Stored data
(* ===== verification/CharDevice.v ===== *)
(** * Character devices (char-device.cpp)

    [RedCharDevice] moves messages between a device of the VM and the clients,
    with flow control by tokens.  A client pays a token for every buffer it
    writes to the device and gets it back when the device has consumed the
    buffer; the server pays its own tokens; and a message read from the device
    is sent to a client only against a token of the client.

    The virtual methods of the class and the interface of the device
    ([sif->write]) are the parameter [CharDeviceImpl]: functions on an
    environment [W] that also say which public operations they call back while
    they run ([call]).  Running such a call is itself a parameter of the
    operations, [rc], tied to the operations at the end of the file by a bound
    on the depth of the nesting, so that re-entrance is part of the model.

    Write buffers are values with an identity; [held] are the ones that callers
    have taken and neither queued nor released, and [freed] the ones whose
    memory was given back.  Queues are listed from the oldest entry. *)

From stdpp Require Import base list numbers tactics option.
From Stdlib Require Import ZArith Lia.
From S2P Require Import Prelude.

Open Scope Z_scope.

Inductive WriteBufferOrigin :=
  | WRITE_BUFFER_ORIGIN_NONE | WRITE_BUFFER_ORIGIN_CLIENT
  | WRITE_BUFFER_ORIGIN_SERVER | WRITE_BUFFER_ORIGIN_SERVER_NO_TOKEN.
(* ===== verification/CharDeviceThms.v ===== *)
(** * Flow control of character devices: what it guarantees

    Conservation of tokens holds for every implementation of the device's
    methods, re-entrant calls included.  The statements about the bytes written
    and about the assertions of the code are for methods that do not call back
    ([CharDeviceQuiet]). *)

From Stdlib Require Import ZArith Lia.
From stdpp Require Import base sets list list_tactics numbers tactics option.
From S2P Require Import Prelude CharDevice.

Open Scope Z_scope.

(** ** Tokens *)

(** What client [c] has in the buffers [l], and the server's own buffers. *)
Definition price (c : Z) (l : list wbuf) : Z :=
  foldr (fun b n => (if client_matches c b then wb_token_price b else 0) + n) 0 l.
Definition servers (l : list wbuf) : Z :=
  foldr (fun b n => (if bool_decide (wb_origin b = WRITE_BUFFER_ORIGIN_SERVER) then 1 else 0) + n) 0 l.

(** All the buffers: in the hands of callers, being written, queued. *)
Definition outstanding {W} (s : dev W) : list wbuf :=
  held s ++ option_list (cur_write_buf s) ++ write_queue s.

(** The account of a client: its tokens, the ones waiting to be returned, and
    the ones its buffers are worth, add up to its window. *)
Definition account_ok (win : Z -> Z) (out : list wbuf) (d : dclient) : Prop :=
  dc_flow d = true ->
  0 <= dc_num_client_tokens d /\ 0 <= dc_num_client_tokens_free d /\
  dc_num_client_tokens d + dc_num_client_tokens_free d + price (dc_client d) out
    = win (dc_client d).

Record accounts (win : Z -> Z) (selfw : Z) (cs : list dclient) (out : list wbuf) (next self : Z)
    : Prop := {
  ac_clients : NoDup (dc_client <$> cs);
  ac_ids : NoDup (wb_id <$> out);
  ac_fresh : Forall (fun b => wb_id b < next) out;
  ac_price : Forall (fun b => 0 < wb_token_price b < 2 ^ 32) out;
  ac_tokens : Forall (account_ok win out) cs;
  ac_self : 0 <= self /\ self + servers out = selfw }.

Definition tokens_ok {W} (win : Z -> Z) (selfw : Z) (s : dev W) : Prop :=
  accounts win selfw (clients s) (outstanding s) (next_id s) (num_self_tokens s).

Lemma price_app c l l' : price c (l ++ l') = price c l + price c l'.
Proof. induction l; simpl; lia. Qed.
Lemma servers_app l l' : servers (l ++ l') = servers l + servers l'.
Proof. induction l; simpl; lia. Qed.
#[global] Instance price_perm c : Proper ((≡ₚ) ==> (=)) (price c).
Proof. induction 1; simpl; lia. Qed.
#[global] Instance servers_perm : Proper ((≡ₚ) ==> (=)) servers.
Proof. induction 1; simpl; lia. Qed.

Lemma price_nonneg c l : Forall (fun b => 0 < wb_token_price b < 2 ^ 32) l -> 0 <= price c l.
Proof. induction 1; simpl; [lia|]. case_match; lia. Qed.
Lemma servers_nonneg l : 0 <= servers l.
Proof. induction l; simpl; [lia|]. case_match; lia. Qed.

Lemma accounts_perm win selfw cs out out' next self :
  out ≡ₚ out' -> accounts win selfw cs out next self -> accounts win selfw cs out' next self.
Proof.
  intros HP [H1 H2 H3 H4 H5 H6]. split; try done; try (by rewrite <- HP).
  eapply Forall_impl; [|exact H5]. intros d Hd Hf. rewrite <- HP. by apply Hd.
Qed.

(** An update of one client. *)
Lemma upd_dc_ids c f cs :
  (forall d, dc_client (f d) = dc_client d) -> dc_client <$> upd_dc c f cs = dc_client <$> cs.
Proof.
  intros Hf. unfold upd_dc. rewrite <- list_fmap_compose. apply list_fmap_ext. intros i d _. simpl.
  by case_match.
Qed.

Lemma accounts_upd win selfw cs out out' next next' self self' c f :
  accounts win selfw cs out next self ->
  (forall d, dc_client (f d) = dc_client d) ->
  NoDup (wb_id <$> out') -> Forall (fun b => wb_id b < next') out' ->
  Forall (fun b => 0 < wb_token_price b < 2 ^ 32) out' ->
  0 <= self' -> self' + servers out' = selfw ->
  (forall d, d ∈ cs -> dc_client d <> c -> price (dc_client d) out' = price (dc_client d) out) ->
  (forall d, d ∈ cs -> dc_client d = c -> account_ok win out d -> account_ok win out' (f d)) ->
  accounts win selfw (upd_dc c f cs) out' next' self'.
Proof.
  intros [H1 H2 H3 H4 H5 H6] Hid Hi Hn Hp Hs1 Hs2 Hother Hc. split; try done.
  - by rewrite upd_dc_ids.
  - unfold upd_dc. apply Forall_fmap, Forall_lookup. intros i d Hd.
    pose proof (Forall_lookup_1 _ _ _ _ H5 Hd) as Ha. apply list_elem_of_lookup_2 in Hd.
    simpl. destruct (Z.eqb_spec (dc_client d) c); [by apply Hc|].
    intros Hf. rewrite Hother by done. by apply Ha.
Qed.
(* ===== verification/StreamDevice.v ===== *)
(** * The streaming device (red-stream-device.cpp)

    A guest agent writes messages to a port; [StreamDevice] reads them through
    [sif->read], which returns any number of bytes, and turns them into calls
    of the stream channel, of the cursor channel and of the server.  The state
    machine keeps a partly read header or message between calls.

    The layout of the protocol ([spice/stream-device.h], not part of the
    sources) is the parameter [StreamProto]; the port, the clock and the
    channels are the parameter [StreamEnv].  What the device does to the rest
    of the server is recorded in the trace [out].  A channel may report its
    queue ([stream_queue_stat]) from within a call. *)

From Stdlib Require Import ZArith Lia Ascii String.
From stdpp Require Import base list numbers tactics option strings.
From S2P Require Import Prelude.

Open Scope Z_scope.

(** ** The protocol *)

Record cursor_header := mkCursorHeader {
  cu_type : Z; cu_width : Z; cu_height : Z; cu_hot_spot_x : Z; cu_hot_spot_y : Z }.
Record StreamMsgFormat := mkFormat { fmt_width : Z; fmt_height : Z; fmt_codec : Z }.
Record display_info := mkDisplayInfo {
  di_stream_id : Z; di_device_address_len : Z; di_device_display_id : Z }.

Class StreamProto := {
  STREAM_DEVICE_PROTOCOL : Z;
  STREAM_TYPE_CAPABILITIES : Z; STREAM_TYPE_NOTIFY_ERROR : Z; STREAM_TYPE_START_STOP : Z;
  STREAM_TYPE_FORMAT : Z; STREAM_TYPE_DATA : Z; STREAM_TYPE_CURSOR_SET : Z;
  STREAM_TYPE_CURSOR_MOVE : Z; STREAM_TYPE_DEVICE_DISPLAY_INFO : Z;
  STREAM_CAP_END : Z; STREAM_MSG_CAPABILITIES_MAX_BYTES : Z;
  STREAM_MSG_CURSOR_SET_MAX_WIDTH : Z; STREAM_MSG_CURSOR_SET_MAX_HEIGHT : Z;
  sizeof_StreamDevHeader : Z; sizeof_StreamMsgFormat : Z; sizeof_StreamMsgCursorSet : Z;
  sizeof_StreamMsgCursorMove : Z; sizeof_StreamMsgDeviceDisplayInfo : Z;
  sizeof_StreamMsgNotifyError : Z; sizeof_AllMessages : Z;
  offsetof_device_address : Z; offsetof_cursor_data : Z;
  SPICE_CURSOR_TYPE_ALPHA : Z; SPICE_CURSOR_TYPE_COLOR24 : Z; SPICE_CURSOR_TYPE_COLOR32 : Z;
  SPICE_PORT_EVENT_OPENED : Z; SPICE_PORT_EVENT_CLOSED : Z;
  (** the fields of the structures, from their bytes *)
  dec_hdr : list Z -> Z * Z;       (** type, size *)
  dec_format : list Z -> StreamMsgFormat;
  dec_cursor_set : list Z -> cursor_header;
  dec_cursor_move : list Z -> Z * Z;
  dec_display_info : list Z -> display_info;
  (** version, padding, type, size *)
  enc_hdr : Z -> Z -> Z -> Z -> list Z;
  enc_error_code : Z -> list Z }.

(** What the header file fixes: widths of the fields, and sizes. *)
Class StreamProtoOk (P : StreamProto) : Prop := {
  hdr_size_ok : 0 < sizeof_StreamDevHeader < 256;
  dec_hdr_range bs : 0 <= (dec_hdr bs).2 < 2 ^ 32;
  format_size_ok : 0 < sizeof_StreamMsgFormat <= sizeof_AllMessages;
  cursor_set_size_ok : 0 < sizeof_StreamMsgCursorSet <= sizeof_AllMessages;
  cursor_move_size_ok : 0 < sizeof_StreamMsgCursorMove <= sizeof_AllMessages;
  info_size_ok : 0 < sizeof_StreamMsgDeviceDisplayInfo <= sizeof_AllMessages;
  caps_size_ok : 0 < STREAM_MSG_CAPABILITIES_MAX_BYTES <= sizeof_AllMessages;
  all_messages_ok : sizeof_AllMessages < 2 ^ 31;
  address_offset_ok : 0 <= offsetof_device_address <= sizeof_StreamMsgDeviceDisplayInfo;
  cursor_offset_ok : 0 <= offsetof_cursor_data <= sizeof_StreamMsgCursorSet;
  info_limit_ok : sizeof_StreamMsgDeviceDisplayInfo < 2 ^ 16;
  cursor_limits_ok : 0 <= STREAM_MSG_CURSOR_SET_MAX_WIDTH <= 1024 /\
                     0 <= STREAM_MSG_CURSOR_SET_MAX_HEIGHT <= 1024 /\
                     sizeof_StreamMsgCursorSet < 2 ^ 16;
  dec_cursor_range bs : 0 <= cu_width (dec_cursor_set bs) < 2 ^ 16 /\
                        0 <= cu_height (dec_cursor_set bs) < 2 ^ 16;
  dec_info_range bs : 0 <= di_device_address_len (dec_display_info bs) < 2 ^ 32;
  cap_end_ok : 0 <= STREAM_CAP_END < 2 ^ 16;
  (** a switch needs distinct labels *)
  types_distinct : NoDup [STREAM_TYPE_FORMAT; STREAM_TYPE_DEVICE_DISPLAY_INFO; STREAM_TYPE_DATA;
                          STREAM_TYPE_CURSOR_SET; STREAM_TYPE_CURSOR_MOVE; STREAM_TYPE_CAPABILITIES] }.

* Activity *
Read through the entries above, and wherever a line holds the string "StreamProto", copy it.

* Result *
    sources) is the parameter [StreamProto]; the port, the clock and the
Class StreamProto := {
Class StreamProtoOk (P : StreamProto) : Prop := {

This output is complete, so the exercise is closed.